An extremely tall man in black-rimmed glasses dressed in purple and silver with some sort of sticky-out headband came to my son’s hospital bedside with balloons, bubbles, and a hilarious story about how he’d forgotten his dad’s birthday (you had to be there).

He made my son laugh and, after weeks of seeing my four-year-old confused and scared, enduring horrible treatments and missing home, there was nothing sweeter.

These magical people can be found in every major paediatric hospital across Australia and what they do is every bit as important as the medical side of things.

Starlight Day on May 3 will mark 25 years of the Starlight Foundation, and “CityNews” met up with Captain Excitable and Captain Neon from the Canberra Hospital to see what they get up to.

Permanently in character as trained superheroes from Planet Starlight with an invisible rocket parked on the roof, the Captains say they’re the antidote to all things hospital for sick kids.

Starlight has a strict policy that the Captains aren’t able to share their real names with media, so as to preserve their “mythical identities” for the children who look up to them – something Captain Neon obviously takes very seriously.

“I got my name when I was swimming in a lake through a rainbow, and the neon colours seeped into me, and now I glow in the dark,” she says earnestly.

“I’m a very dramatic person. When I sometimes go undercover as a human, I love to act in plays and perform, and that’s part of what I bring to my role as a Captain.

“I’m also a balloon artist, and I once made a tap-dancing spider. I try to make any balloon-related request and as a result I’m used to lots of pops.”

She says that as a Captain, you’re an entertainer and everyman.

“We just let the kids know we’re the escape from it all and they can come into the playroom on the ward and just forget about everything for a while.” she says.

“I love seeing the difference it makes; seeing a child smile and not be afraid.”

Captain Neon says she loves getting to know the kids.

“We go to day clinic, too, and it’s great to see kids that you’ve met on the ward and see them feeling better,” she says.

Captain Excitable agrees. “I love seeing a child go from being upset and not wanting to talk or be touched to smiling and laughing – it’s hugely rewarding,” she says. “Especially when they don’t want to leave!”

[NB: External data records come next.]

(** * Dump1090: the Mode S demodulator, decoder and aircraft tracker

    A shallow embedding of the parts of [dump1090.c], [interactive.c] and
    [misc.c] that carry the signal-to-message pipeline, with the properties
    the specification states about them.

    Conventions.
    - C integers are [Z]; where a store can truncate, the wrap-around is
      written out ([u8], [u16], [u32], [s64]).
    - C arrays are lists, indexed by [nat]; reading is [default 0 (l !! i)]
      and writing is stdpp's [<[i:=v]>].  The code never indexes out of
      range on the inputs the theorems quantify over; where a theorem needs
      that, it says so in a hypothesis.
    - [double] is IEEE binary64, Rocq's primitive [float]. *)

From Stdlib Require Import ZArith Lia List Bool Ascii String.
From Stdlib Require Import PrimFloat Uint63 SpecFloat FloatOps.
From Stdlib Require Import Reals Lra.
From Stdlib Require FMapPositive.
From stdpp Require Import base list.

Local Open Scope Z_scope.

(** ** Machine integers *)

Definition u8 (x : Z) : Z := x mod 256.
Definition u16 (x : Z) : Z := x mod 65536.
Definition u32 (x : Z) : Z := x mod 4294967296.

(** Conversion of a 64-bit pattern to [int64_t]. *)
Definition s64 (x : Z) : Z :=
  let y := x mod 18446744073709551616 in
  if y <? 9223372036854775808 then y else y - 18446744073709551616.

(** [a[i]] for an array of integers; [0] stands for a read past the end. *)
Definition at_ (a : list Z) (i : nat) : Z := default 0 (a !! i).

(** A buffer of [uint8_t]. *)
Definition is_bytes (a : list Z) : Prop := Forall (λ b, 0 <= b < 256) a.

(** Modelled from the spec: the message lengths, macros of [misc.h], which
    is not among the sources.  The specification has 56- and 112-bit
    messages in frames of 7 and 14 bytes; [modeS_checksum_table] is
    declared with [MODES_LONG_MSG_BITS] entries and holds 112. *)
Definition MODES_LONG_MSG_BITS : nat := 112.
Definition MODES_SHORT_MSG_BITS : nat := 56.
Definition MODES_LONG_MSG_BYTES : nat := 14.
Definition MODES_SHORT_MSG_BYTES : nat := 7.

(** ** Reading and writing arrays *)

Lemma at_insert_eq (a : list Z) (i : nat) (v : Z) :
  (i < length a)%nat → at_ (<[i:=v]> a) i = v.
Proof. intros H. unfold at_. by rewrite list_lookup_insert_eq. Qed.

Lemma at_insert_ne (a : list Z) (i j : nat) (v : Z) :
  i ≠ j → at_ (<[i:=v]> a) j = at_ a j.
Proof. intros H. unfold at_. by rewrite list_lookup_insert_ne. Qed.

Lemma at_bytes (a : list Z) (i : nat) : is_bytes a → 0 <= at_ a i < 256.
Proof.
  intros Ha. unfold at_. destruct (a !! i) as [b|] eqn:E; simpl; [|lia].
  apply (proj1 (Forall_lookup _ _) Ha i b E).
Qed.

(** * The CRC engine ([dump1090.c]) *)

Module Checksum.

(** [modeS_checksum_table]: one 24-bit constant per message bit. *)
Definition modeS_checksum_table : list Z :=
  [ 0x3935EA; 0x1C9AF5; 0xF1B77E; 0x78DBBF; 0xC397DB; 0x9E31E9; 0xB0E2F0; 0x587178;
    0x2C38BC; 0x161C5E; 0x0B0E2F; 0xFA7D13; 0x82C48D; 0xBE9842; 0x5F4C21; 0xD05C14;
    0x682E0A; 0x341705; 0xE5F186; 0x72F8C3; 0xC68665; 0x9CB936; 0x4E5C9B; 0xD8D449;
    0x939020; 0x49C810; 0x24E408; 0x127204; 0x093902; 0x049C81; 0xFDB444; 0x7EDA22;
    0x3F6D11; 0xE04C8C; 0x702646; 0x381323; 0xE3F395; 0x8E03CE; 0x4701E7; 0xDC7AF7;
    0x91C77F; 0xB719BB; 0xA476D9; 0xADC168; 0x56E0B4; 0x2B705A; 0x15B82D; 0xF52612;
    0x7A9309; 0xC2B380; 0x6159C0; 0x30ACE0; 0x185670; 0x0C2B38; 0x06159C; 0x030ACE;
    0x018567; 0xFF38B7; 0x80665F; 0xBFC92B; 0xA01E91; 0xAFF54C; 0x57FAA6; 0x2BFD53;
    0xEA04AD; 0x8AF852; 0x457C29; 0xDD4410; 0x6EA208; 0x375104; 0x1BA882; 0x0DD441;
    0xF91024; 0x7C8812; 0x3E4409; 0xE0D800; 0x706C00; 0x383600; 0x1C1B00; 0x0E0D80;
    0x0706C0; 0x038360; 0x01C1B0; 0x00E0D8; 0x00706C; 0x003836; 0x001C1B; 0xFFF409;
    0x000000; 0x000000; 0x000000; 0x000000; 0x000000; 0x000000; 0x000000; 0x000000;
    0x000000; 0x000000; 0x000000; 0x000000; 0x000000; 0x000000; 0x000000; 0x000000;
    0x000000; 0x000000; 0x000000; 0x000000; 0x000000; 0x000000; 0x000000; 0x000000 ].

(** [1 << (7 - j % 8)]: the mask of message bit [j] inside its byte. *)
Definition bitmask (j : nat) : Z := Z.shiftl 1 (Z.of_nat (7 - j mod 8)).

(** [msg[j / 8] & bitmask] as a C condition. *)
Definition bit_set (msg : list Z) (j : nat) : bool :=
  negb (Z.land (at_ msg (j / 8)) (bitmask j) =? 0).

(** The table offset: short messages use the last 56 entries. *)
Definition checksum_offset (bits : nat) : nat :=
  if Nat.eqb bits MODES_LONG_MSG_BITS then 0%nat
  else (MODES_LONG_MSG_BITS - MODES_SHORT_MSG_BITS)%nat.

(** One turn of the loop of [modeS_checksum]. *)
Definition checksum_step (msg : list Z) (offset : nat) (crc : Z) (j : nat) : Z :=
  if bit_set msg j then Z.lxor crc (at_ modeS_checksum_table (j + offset)) else crc.

(** [modeS_checksum (msg, bits)]. *)
Definition modeS_checksum (msg : list Z) (bits : nat) : Z :=
  fold_left (checksum_step msg (checksum_offset bits)) (seq 0 bits) 0.

(** [modeS_message_len_by_type]. *)
Definition modeS_message_len_by_type (type : Z) : nat :=
  if (type =? 16) || (type =? 17) || (type =? 19) || (type =? 20) || (type =? 21)
  then MODES_LONG_MSG_BITS else MODES_SHORT_MSG_BITS.

(** The trailing 24 bits of the first [bits/8] bytes, as
    [decode_modeS_message] and the two fixers read them. *)
Definition crc_field (msg : list Z) (bits : nat) : Z :=
  Z.lor (Z.lor (Z.shiftl (at_ msg (bits / 8 - 3)) 16)
               (Z.shiftl (at_ msg (bits / 8 - 2)) 8))
        (at_ msg (bits / 8 - 1)).

(** The check of the spec: the computed value against the trailing 24 bits
    ([mm->CRC == crc2] in [decode_modeS_message], [crc1 == crc2] in the
    fixers). *)
Definition check (msg : list Z) (bits : nat) : bool :=
  crc_field msg bits =? modeS_checksum msg bits.

(** [aux[i / 8] ^= 1 << (7 - i % 8)], stored into a [uint8_t]. *)
Definition flip_bit (aux : list Z) (i : nat) : list Z :=
  <[(i / 8)%nat := u8 (Z.lxor (at_ aux (i / 8)) (bitmask i))]> aux.

(** The loop of [fix_single_bit_errors], [n] turns left, at bit [i].
    [aux] is a copy of the first [bits/8] bytes of [msg]; on a match it is
    copied back over them. *)
Fixpoint fix_single_loop (msg : list Z) (bits n i : nat) : Z * list Z :=
  match n with
  | O => (-1, msg)
  | S n' =>
      let aux := flip_bit (take (bits / 8) msg) i in
      if crc_field aux bits =? modeS_checksum aux bits
      then (Z.of_nat i, aux ++ drop (bits / 8) msg)
      else fix_single_loop msg bits n' (S i)
  end.

(** [fix_single_bit_errors (msg, bits)]: the returned index and the buffer
    afterwards. *)
Definition fix_single_bit_errors (msg : list Z) (bits : nat) : Z * list Z :=
  fix_single_loop msg bits bits 0.

(** The inner loop of [fix_two_bits_errors]: bit [j] fixed, [i] running. *)
Fixpoint fix_two_inner (msg : list Z) (bits j n i : nat) : option (Z * list Z) :=
  match n with
  | O => None
  | S n' =>
      let aux := flip_bit (flip_bit (take (bits / 8) msg) j) i in
      if crc_field aux bits =? modeS_checksum aux bits
      then Some (Z.lor (Z.of_nat j) (Z.shiftl (Z.of_nat i) 8),
                 aux ++ drop (bits / 8) msg)
      else fix_two_inner msg bits j n' (S i)
  end.

(** The outer loop of [fix_two_bits_errors]. *)
Fixpoint fix_two_outer (msg : list Z) (bits n j : nat) : Z * list Z :=
  match n with
  | O => (-1, msg)
  | S n' =>
      match fix_two_inner msg bits j (bits - (j + 1)) (j + 1) with
      | Some r => r
      | None => fix_two_outer msg bits n' (S j)
      end
  end.

(** [fix_two_bits_errors (msg, bits)]. *)
Definition fix_two_bits_errors (msg : list Z) (bits : nat) : Z * list Z :=
  fix_two_outer msg bits bits 0.

(** Writing a 24-bit value into the trailing three bytes, most significant
    byte first: the inverse of [crc_field].  The repository has no encoder;
    this is the operation the specification applies before [check]. *)
Definition store_crc (msg : list Z) (bits : nat) (crc : Z) : list Z :=
  <[(bits / 8 - 1)%nat := Z.land crc 255]>
    (<[(bits / 8 - 2)%nat := Z.land (Z.shiftr crc 8) 255]>
       (<[(bits / 8 - 3)%nat := Z.land (Z.shiftr crc 16) 255]> msg)).

(** ** Bit-level facts *)

Lemma land_shiftl_1 (a s : Z) :
  0 <= s → (Z.land a (Z.shiftl 1 s) =? 0) = negb (Z.testbit a s).
Proof.
  intros Hs. rewrite Z.shiftl_1_l.
  destruct (Z.testbit a s) eqn:Hb; simpl.
  - apply Z.eqb_neq. intros H0.
    assert (Ht : Z.testbit (Z.land a (2 ^ s)) s = true).
    { rewrite Z.land_spec, Hb, Z.pow2_bits_true; auto. }
    rewrite H0, Z.bits_0 in Ht. discriminate.
  - apply Z.eqb_eq. apply Z.bits_inj'. intros n Hn.
    rewrite Z.land_spec, Z.bits_0, Z.pow2_bits_eqb by lia.
    destruct (Z.eqb_spec s n) as [->|]; [rewrite Hb|]; auto using andb_false_r.
Qed.

Lemma bit_set_testbit (msg : list Z) (j : nat) :
  bit_set msg j = Z.testbit (at_ msg (j / 8)) (Z.of_nat (7 - j mod 8)).
Proof.
  unfold bit_set, bitmask. rewrite land_shiftl_1 by lia. apply negb_involutive.
Qed.

(** Index arithmetic of a bit inside its byte. *)
Lemma bit_index_split (j k : nat) :
  (j / 8 = k / 8)%nat → (j mod 8 = k mod 8)%nat → j = k.
Proof.
  intros Hq Hr.
  rewrite (Nat.div_mod_eq j 8), (Nat.div_mod_eq k 8). lia.
Qed.

(** Flipping bit [k] changes bit [k] and no other. *)
Lemma bit_set_flip (aux : list Z) (k j : nat) :
  (k / 8 < length aux)%nat →
  bit_set (flip_bit aux k) j = xorb (bit_set aux j) (Nat.eqb j k).
Proof.
  intros Hk. rewrite !bit_set_testbit. unfold flip_bit.
  destruct (Nat.eq_dec (j / 8)%nat (k / 8)%nat) as [Hq|Hq].
  - rewrite Hq, at_insert_eq by done.
    unfold u8. change 256 with (2 ^ 8).
    rewrite Z.testbit_mod_pow2 by lia.
    assert (Hlt : (Z.of_nat (7 - j mod 8) <? 8) = true).
    { apply Z.ltb_lt. lia. }
    rewrite Hlt, andb_true_l, Z.lxor_spec. f_equal.
    unfold bitmask. rewrite Z.shiftl_1_l, Z.pow2_bits_eqb by lia.
    pose proof (Nat.mod_upper_bound j 8 ltac:(lia)).
    pose proof (Nat.mod_upper_bound k 8 ltac:(lia)).
    destruct (Nat.eqb_spec j k) as [->|Hne].
    + apply Z.eqb_refl.
    + apply Z.eqb_neq. intros He.
      apply Hne, bit_index_split; [done | lia].
  - rewrite at_insert_ne by done.
    destruct (Nat.eqb_spec j k) as [->|]; [done|].
    by rewrite xorb_false_r.
Qed.

(** ** The parity table *)

Lemma table_tail_zero (i : nat) :
  (88 <= i)%nat → at_ modeS_checksum_table i = 0.
Proof.
  intros Hi. unfold at_.
  replace i with (88 + (i - 88))%nat by lia.
  rewrite <- lookup_drop.
  change (drop 88 modeS_checksum_table) with (replicate 24 0).
  destruct (replicate 24 0 !! (i - 88)%nat) as [x|] eqn:E; [|done].
  apply lookup_replicate in E. simpl. tauto.
Qed.

Lemma table_head_nonzero (i : nat) :
  (i < 88)%nat → at_ modeS_checksum_table i ≠ 0.
Proof.
  intros Hi.
  assert (Hall : Forall (λ x, x ≠ 0) (take 88 modeS_checksum_table)).
  { repeat (constructor; [discriminate|]). constructor. }
  unfold at_. rewrite <- (lookup_take_lt _ 88) by done.
  destruct (take 88 modeS_checksum_table !! i) as [x|] eqn:E.
  - apply (proj1 (Forall_lookup _ _) Hall i x E).
  - apply lookup_ge_None in E. revert E. rewrite length_take.
    change (length modeS_checksum_table) with 112%nat. lia.
Qed.

Lemma table_range (i : nat) : 0 <= at_ modeS_checksum_table i < 2 ^ 24.
Proof.
  assert (Hall : Forall (λ x, 0 <= x < 2 ^ 24) modeS_checksum_table).
  { repeat (constructor; [split; [discriminate | reflexivity]|]). constructor. }
  unfold at_. destruct (modeS_checksum_table !! i) as [x|] eqn:E; simpl.
  - apply (proj1 (Forall_lookup _ _) Hall i x E).
  - split; [done | reflexivity].
Qed.

Lemma lxor_range (a b : Z) (n : Z) :
  0 <= n → 0 <= a < 2 ^ n → 0 <= b < 2 ^ n → 0 <= Z.lxor a b < 2 ^ n.
Proof.
  intros Hn Ha Hb.
  assert (H0 : 0 <= Z.lxor a b) by (apply Z.lxor_nonneg; lia).
  split; [done|].
  destruct (Z.eq_dec (Z.lxor a b) 0) as [->|Hnz]; [lia|].
  assert (Hpos : 0 < n).
  { destruct (Z.eq_dec n 0) as [->|]; [|lia]. exfalso. apply Hnz.
    replace a with 0 by (simpl in Ha; lia). replace b with 0 by (simpl in Hb; lia).
    reflexivity. }
  apply Z.log2_lt_pow2; [lia|].
  eapply Z.le_lt_trans; [apply Z.log2_lxor; lia|].
  apply Z.max_lub_lt.
  - destruct (Z.eq_dec a 0) as [->|]; [simpl; lia|]. apply Z.log2_lt_pow2; lia.
  - destruct (Z.eq_dec b 0) as [->|]; [simpl; lia|]. apply Z.log2_lt_pow2; lia.
Qed.

Lemma lor_shiftl_add (hi lo n : Z) :
  0 <= n → 0 <= lo < 2 ^ n → Z.lor (Z.shiftl hi n) lo = hi * 2 ^ n + lo.
Proof.
  intros Hn Hlo.
  assert (Hd : Z.land (Z.shiftl hi n) lo = 0).
  { apply Z.bits_inj'. intros m Hm. rewrite Z.land_spec, Z.bits_0.
    destruct (Z.lt_ge_cases m n) as [Hlt|Hge].
    - by rewrite Z.shiftl_spec_low.
    - rewrite <- (Z.mod_small lo (2 ^ n)) by done.
      rewrite Z.mod_pow2_bits_high by lia. apply andb_false_r. }
  rewrite <- Z.lxor_lor by done.
  rewrite <- Z.add_nocarry_lxor by done.
  by rewrite Z.shiftl_mul_pow2.
Qed.

(** Three bytes put together as [(a << 16) | (b << 8) | c]. *)
Lemma be24_sum (a b c : Z) :
  0 <= a < 256 → 0 <= b < 256 → 0 <= c < 256 →
  Z.lor (Z.lor (Z.shiftl a 16) (Z.shiftl b 8)) c = a * 65536 + b * 256 + c.
Proof.
  intros Ha Hb Hc.
  rewrite (lor_shiftl_add a (Z.shiftl b 8) 16).
  - replace (a * 2 ^ 16 + Z.shiftl b 8) with (Z.shiftl (a * 256 + b) 8)
      by (rewrite !Z.shiftl_mul_pow2 by lia; lia).
    rewrite lor_shiftl_add by lia. lia.
  - lia.
  - rewrite Z.shiftl_mul_pow2 by lia. lia.
Qed.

There are four permanent Captains at Canberra Hospital, each with their own special skill set – usually actors, artists, musicians or entertainers.

“We have a meeting in the morning, where we find out who’s on the ward today and who we can and can’t visit,” says Captain Excitable.

“Then we pop into each room and figure out what they’re into – magic, face painting, balloons, juggling. We do a ward round with little things like bubbles and stickers.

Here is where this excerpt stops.